Validation of the Advisor HD Grid Mapping Catheter in Atrial Fibrillation Ablation

Sponsor
University of Calgary (Other)
Overall Status
Recruiting
CT.gov ID
NCT04850508
Collaborator
(none)
20
1
8.1
2.5

Study Details

Study Description

Brief Summary

The primary study concept is to evaluate the superiority of the HD Grid high-density mapping catheter over the current standard 20-pole circular mapping catheter in pulmonary vein isolation (PVI) in atrial fibrillation. A minimum of 20 evaluable subjects with symptomatic atrial fibrillation scheduled for a clinically indicated first PVI ablation will be included.

Condition or Disease Intervention/Treatment Phase
  • Device: Mapping and ablation with the Advisor HD Grid catheter

Detailed Description

Background and Rationale:

The main target in atrial fibrillation ablation is the isolation of the pulmonary veins (PVI). This is performed by point-by-point ablation with radiofrequency energy creating 2 circles, one around the left superior and inferior pulmonary vein and one around the right superior and inferior pulmonary vein. The current standard of mapping the pulmonary vein ostia during PVI ablation is a 20-pole circumferential catheter (CMC-20) which collects anatomical and electrical information by moving it in the left atrium and making contact with the atrial wall. Isolation of pulmonary veins is confirmed by other methods such as bidirectional block across the ablation lesions.

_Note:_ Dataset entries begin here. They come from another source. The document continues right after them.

Lemma sat_iter I R (body : I -> itree sysE (I + R)) (i0 : I)
    (Inv : I -> trace -> Prop) (P : trace -> Prop) (Q : R -> trace -> Prop) :
  Inv i0 [] ->
  (forall i tr, Inv i tr ->
     sat (body i) (fun tr2 => P (tr ++ tr2))
       (fun lr tr2 =>
          match lr with
          | inl i' => Inv i' (tr ++ tr2)
          | inr x => Q x (tr ++ tr2)
          end)) ->
  sat (ITree.iter body i0) P Q.
Proof.
  intros H0 Hbody.
  assert (Hnil : forall i tr, Inv i tr -> P tr).
  { intros i tr Hi. destruct (Hbody i tr Hi O []) as [Hp _].
    cbn in Hp. rewrite app_nil_r in Hp. exact Hp. }
  assert (G : forall fuel i tr s, Inv i tr ->
    P (tr ++ events (exec fuel (ITree.iter body i) s)) /\
    forall x, out (exec fuel (ITree.iter body i) s) = Returned x ->
              Q x (tr ++ events (exec fuel (ITree.iter body i) s))).
  { induction fuel as [fuel IH] using lt_wf_ind. intros i tr s Hi.
    rewrite exec_iter, exec_bind.
    destruct (Hbody i tr Hi fuel s) as [H1 H2]. unfold andthen.
    destruct (out (exec fuel (body i) s)) as [[l|x]| | | |] eqn:Ho;
      cbn [events out prefix]; try (split; [auto|discriminate]).
    - destruct (returned_spare_pos _ _ _ Ho) as [m Hm]. rewrite Hm.
      rewrite exec_tau, app_assoc. apply IH.
      + pose proof (exec_spare_le fuel (body i) s). lia.
      + exact (H2 _ eq_refl).
    - destruct (returned_spare_pos _ _ _ Ho) as [m Hm]. rewrite Hm.
      rewrite exec_ret. cbn [events out]. rewrite app_nil_r.
      split; [exact H1|]. intros y [= <-]. exact (H2 _ eq_refl). }
  intros fuel s. apply (G fuel i0 [] s H0).
Qed.

(** ** Running calls and [xlog] *)

Lemma exec_call_bind T R n (e : sysE T) (k : T -> itree sysE R) s :
  exec (S n) (x <- call e ;; k x) s =
  match answer_to e s with
  | Reply r s' => before (Did e r) (exec n (k r) s')
  | NoAnswer => {| events := []; rest := s; spare := n; out := Pending |}
  | Stops o => {| events := [Halt e]; rest := s; spare := n; out := cast o |}
  end.
Proof.
  rewrite exec_S. cbn [observe _observe call ITree.trigger ITree.bind ITree.subst].
  destruct (answer_to e s) as [r s'| |o]; try reflexivity.
  f_equal. apply exec_observe. reflexivity.
Qed.

Lemma exec_map_out A B fuel (t : itree sysE A) (f : A -> B) s :
  exec fuel (x <- t ;; Ret (f x)) s = map_out f (exec fuel t s).
Proof.
  rewrite exec_bind. unfold andthen, map_out.
  destruct (out (exec fuel t s)) as [x| | | |] eqn:Ho; try reflexivity.
  destruct (returned_spare_pos _ _ _ Ho) as [m ->].
  rewrite exec_ret. unfold prefix; cbn [events rest spare out].
  rewrite app_nil_r. reflexivity.
Qed.

(** The lines at warning and at error level are the lines of those
    priorities. *)
Lemma warning_line_items sl format args :
  warning_line sl format args = log_items sl LOG_WARNING format args.
Proof. reflexivity. Qed.

Lemma error_line_items sl format args :
  error_line sl format args = log_items sl LOG_ERR format args.
Proof. reflexivity. Qed.

Lemma exec_xlog sl priority format args n s :
  exec (xlog_cost sl + S n) (xlog sl priority format args) s =
  {| events := log_items sl priority format args; rest := s;
     spare := S n; out := Returned tt |}.
Proof. destruct sl; reflexivity. Qed.

Lemma exec_xlog_bind R sl priority format args n (k : itree sysE R) s :
  exec (xlog_cost sl + n) (xlog sl priority format args ;; k) s =
  prefix (log_items sl priority format args) (exec n k s).
Proof.
  destruct n as [|n].
  - destruct sl; reflexivity.
  - rewrite exec_bind, exec_xlog. reflexivity.
Qed.

Lemma sat_xlog sl priority format args (P : trace -> Prop)
    (Q : unit -> trace -> Prop) :
  (forall tr, is_prefix tr (log_items sl priority format args) -> P tr) ->
  Q tt (log_items sl priority format args) ->
  sat (xlog sl priority format args) P Q.
Proof.
  intros HP HQ fuel s.
  destruct sl; destruct fuel as [|[|[|n]]]; cbn; (split; [apply HP|]);
    try discriminate; try (intros [] _; exact HQ);
    unfold is_prefix, log_items; cbn; eauto.
Qed.

(** ** Derived rules: one call after the other *)

Lemma sat_observe R (t t' : itree sysE R) P Q :
  observe t = observe t' -> sat t P Q -> sat t' P Q.
Proof.
  intros E H fuel s. rewrite <- (exec_observe fuel t t' s E). apply H.
Qed.

Lemma sat_ret_bind A B (x : A) (k : A -> itree sysE B) P Q :
  sat (k x) P Q -> sat (y <- Ret x ;; k y) P Q.
Proof. apply sat_observe. reflexivity. Qed.

Lemma sat_call_bind T R (e : sysE T) (k : T -> itree sysE R)
    (P : trace -> Prop) (Q : R -> trace -> Prop) :
  P [] ->
  (halts e = true -> P [Halt e]) ->
  (forall r, sat (k r) (fun tr => P (Did e r :: tr))
               (fun y tr => Q y (Did e r :: tr))) ->
  sat (x <- call e ;; k x) P Q.
Proof.
  intros H0 Hh Hk.
  apply sat_bind with
    (P1 := fun tr => tr = [] \/ (halts e = true /\ tr = [Halt e]) \/
                     exists r, tr = [Did e r])
    (Q1 := fun r tr => tr = [Did e r]).
  - apply sat_call; eauto.
  - intros tr [->|[[Hx ->]|[r ->]]]; auto.
    destruct (Hk r O []) as [Hp _]. exact Hp.
  - intros r tr1 ->. apply Hk.
Qed.

Lemma sat_noreturn_bind A B (t : itree sysE A) (k : A -> itree sysE B) P Q :
  sat t P (fun _ _ => False) -> sat (ITree.bind t k) P Q.
Proof.
  intros H. apply sat_bind with (P1 := P) (Q1 := fun _ _ => False); auto.
  intros x tr1 [].
Qed.

Lemma sat_xlog_bind R sl priority format args (k : itree sysE R) P Q :
  (forall tr, is_prefix tr (log_items sl priority format args) -> P tr) ->
  sat k (fun tr => P (log_items sl priority format args ++ tr))
        (fun y tr => Q y (log_items sl priority format args ++ tr)) ->
  sat (xlog sl priority format args ;; k) P Q.
Proof.
  intros HP Hk.
  apply sat_bind with
    (P1 := fun tr => is_prefix tr (log_items sl priority format args))
    (Q1 := fun _ tr => tr = log_items sl priority format args); auto.
  - apply sat_xlog; auto.
  - intros [] tr1 ->. exact Hk.
Qed.

(** [xlog] at error level followed by [exit]: the run stops somewhere in
    the log line, or ends with the exit. *)
Lemma sat_fatal R sl format args status (P : trace -> Prop)
    (Q : R -> trace -> Prop) :
  (forall tr, is_prefix tr (error_line sl format args) -> P tr) ->
  P (error_line sl format args ++ [Halt (Exit status)]) ->
  sat (xlog sl LOG_ERR format args ;; exit status) P Q.
Proof.
  intros HP HE. apply sat_xlog_bind; [exact HP|].
  apply sat_exit; [|exact HE].
  rewrite app_nil_r. apply HP. exists []. symmetry. apply app_nil_r.
Qed.

Lemma is_prefix_nil tr : is_prefix [] tr.
Proof. exists tr. reflexivity. Qed.

Lemma is_prefix_refl tr : is_prefix tr tr.
Proof. exists []. symmetry. apply app_nil_r. Qed.

Lemma is_prefix_cons it tr full :
  is_prefix tr (it :: full) ->
  tr = [] \/ exists tr', tr = it :: tr' /\ is_prefix tr' full.
Proof.
  intros [tl E]. destruct tr as [|it' tr']; [auto|right].
  injection E as <- E. exists tr'. split; [reflexivity|]. exists tl. exact E.
Qed.

Lemma is_prefix_of_nil tr : is_prefix tr [] -> tr = [].
Proof. intros [tl E]. destruct tr; [reflexivity|discriminate]. Qed.

(** ** Properties of every item of a trace *)

Section All.

Variable phi : item -> Prop.

Lemma all_ret R (x : R) : all phi (Ret x).
Proof. apply sat_ret; constructor. Qed.

Lemma all_call T (e : sysE T) :
  (forall r, phi (Did e r)) ->
  (halts e = true -> phi (Halt e)) ->
  all phi (call e).
Proof. intros H1 H2. apply sat_call; auto. Qed.

Lemma all_bind A B (t : itree sysE A) (k : A -> itree sysE B) :
  all phi t -> (forall x, all phi (k x)) -> all phi (ITree.bind t k).
Proof.
  intros Ht Hk. apply sat_bind with (P1 := Forall phi) (Q1 := fun _ => Forall phi);
    auto.
  intros x tr1 H1. eapply sat_weaken; [apply (Hk x)| |];
    cbn; intros; apply Forall_app; auto.
Qed.

Lemma all_iter I R (body : I -> itree sysE (I + R)) i :
  (forall i, all phi (body i)) -> all phi (ITree.iter body i).
Proof.
  intros Hb. apply sat_iter with (Inv := fun _ => Forall phi); [constructor|].
  intros j tr Htr. eapply sat_weaken; [apply (Hb j)| |]; cbn.
  - intros; apply Forall_app; auto.
  - intros [l|x] tr2 H2; apply Forall_app; auto.
Qed.

Lemma all_exit R status : phi (Halt (Exit status)) -> all phi (@exit R status).
Proof. intros H. apply sat_exit; auto. Qed.

Lemma all_xlog sl priority format args :
  Forall phi (log_items sl priority format args) ->
  all phi (xlog sl priority format args).
Proof.
  intros H. apply sat_xlog; [|exact H].
  intros tr [tl E]. rewrite E in H. apply Forall_app in H. tauto.
Qed.

Lemma all_run R (t : itree sysE R) fuel s :
  all phi t -> Forall phi (events (exec fuel t s)).
Proof. intros H. apply H. Qed.

End All.

Ltac all_steps :=
  repeat first
    [ apply all_ret
    | apply all_bind; [|intros]
    | apply all_iter; intros
    | apply all_xlog
    | apply all_exit
    | apply all_call; [intros|intros]
    | match goal with
      | |- all _ (if ?b then _ else _) => destruct b
      | |- all _ (match ?x with _ => _ end) => destruct x
      end ].

Lemma socket_connect_quiet sl host port : all quiet (socket_connect sl host port).
Proof.
  unfold socket_connect, create_socket, connect_retry.
  all_steps; try exact I; destruct sl; repeat constructor.
Qed.

(** ** Traces of runs that go through [socket_connect] only *)



Lemma quiet_writes tr : Forall quiet tr -> writes tr = [].
Proof.
  induction 1 as [|[T e r|T e] tr H _ IH]; cbn; auto.
  destruct e; cbn in *; auto; contradiction.
Qed.

Lemma quiet_closes tr : Forall quiet tr -> closes tr = [].
Proof.
  induction 1 as [|[T e r|T e] tr H _ IH]; cbn; auto.
  destruct e; cbn in *; auto; contradiction.
Qed.

Lemma quiet_reads tr : Forall quiet tr -> reads tr = [].
Proof.
  induction 1 as [|[T e r|T e] tr H _ IH]; cbn; auto.
  destruct e; cbn in *; auto; contradiction.
Qed.

Lemma map_out_events A B (f : A -> B) r : events (map_out f r) = events r.
Proof. reflexivity. Qed.

Lemma map_out_returned A B (f : A -> B) r y :
  out (map_out f r) = Returned y -> exists x, out r = Returned x /\ y = f x.
Proof.
  unfold map_out; cbn. destruct (out r); try discriminate.
  intros [= <-]. eauto.
Qed.

(** ** Runs of the retry loops *)

Lemma create_socket_run sl host port fails fd s n :
  Forall (fun r => r < 0) fails -> 0 <= fd ->
  exec (retry_cost sl (List.length fails) + S (S n))
    (create_socket sl host port) (map AInt fails ++ AInt fd :: s) =
  {| events := flat_map (failed_socket sl host port) fails ++
               [Did (Socket AF_INET SOCK_STREAM 0) fd];
     rest := s; spare := S n; out := Returned fd |}.
Proof.
  intros Hf Hfd. induction Hf as [|r fails Hr _ IH].
  - cbn [List.length retry_cost Nat.mul Nat.add map app flat_map].
    unfold create_socket. rewrite exec_iter, exec_bind, exec_call_bind.
    cbn [answer_to].
    replace (fd <? 0) with false by (symmetry; apply Z.ltb_ge; exact Hfd).
    rewrite exec_ret. unfold andthen; cbn [before out events spare rest].
    rewrite exec_ret. reflexivity.
  - cbn [List.length map app flat_map].
    replace (retry_cost sl (S (List.length fails)) + S (S n))%nat
      with (S (xlog_cost sl +
               S (S (retry_cost sl (List.length fails) + S (S n)))))
      by (unfold retry_cost; lia).
    unfold create_socket. rewrite exec_iter, exec_bind, exec_call_bind.
    cbn [answer_to].
    replace (r <? 0) with true by (symmetry; apply Z.ltb_lt; exact Hr).
    rewrite exec_xlog_bind, exec_call_bind. cbn [answer_to].
    rewrite exec_ret. unfold andthen; cbn [before prefix out events spare rest].
    rewrite exec_tau. fold (create_socket sl host port). rewrite IH.
    unfold prefix, failed_socket; cbn [events rest spare out].
    rewrite <- !app_assoc. reflexivity.
Qed.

New technological developments have resulted in high-density mapping, such as the Advisor HD Grid mapping catheter by Abbott. This catheter has a total of 16 electrodes configured in a 4 by 4 matrix. With each electrical wavefront being decomposed to 2 orthogonal vectors, every direction of a local wavefront should be detected by these configurations and thus overcoming the bipolar blindness.

Research Question and Objectives:

The primary objective of this study is to demonstrate the superiority of the HD Grid catheter when compared to the CMC-20 catheter in atrial fibrillation ablation.

The primary endpoint is the mean number of gaps identified per patient, and their location identified by the HD Grid catheter after standard PVI procedure with the CMC-20 catheter.

Secondary endpoints are:
  • A per vein analysis will be performed for the presence of gaps and for the mean number of gaps.

  • A per pair of veins (left and right separately) analysis will be performed for the presence of gaps and for the mean number of gaps.

  • Left atrial mapping time for both the CMC-20 and the HD Grid catheter

  • Discrepancies in the prevalence of low voltage areas defined as a voltage <0.50 mV between the CMC-20 and HD Grid catheter in sinus rhythm.

Design:

Prospective, single arm, single center, superiority study with comparison of standard 20-pole circular mapping catheter and the new HD Grid multipolar catheter.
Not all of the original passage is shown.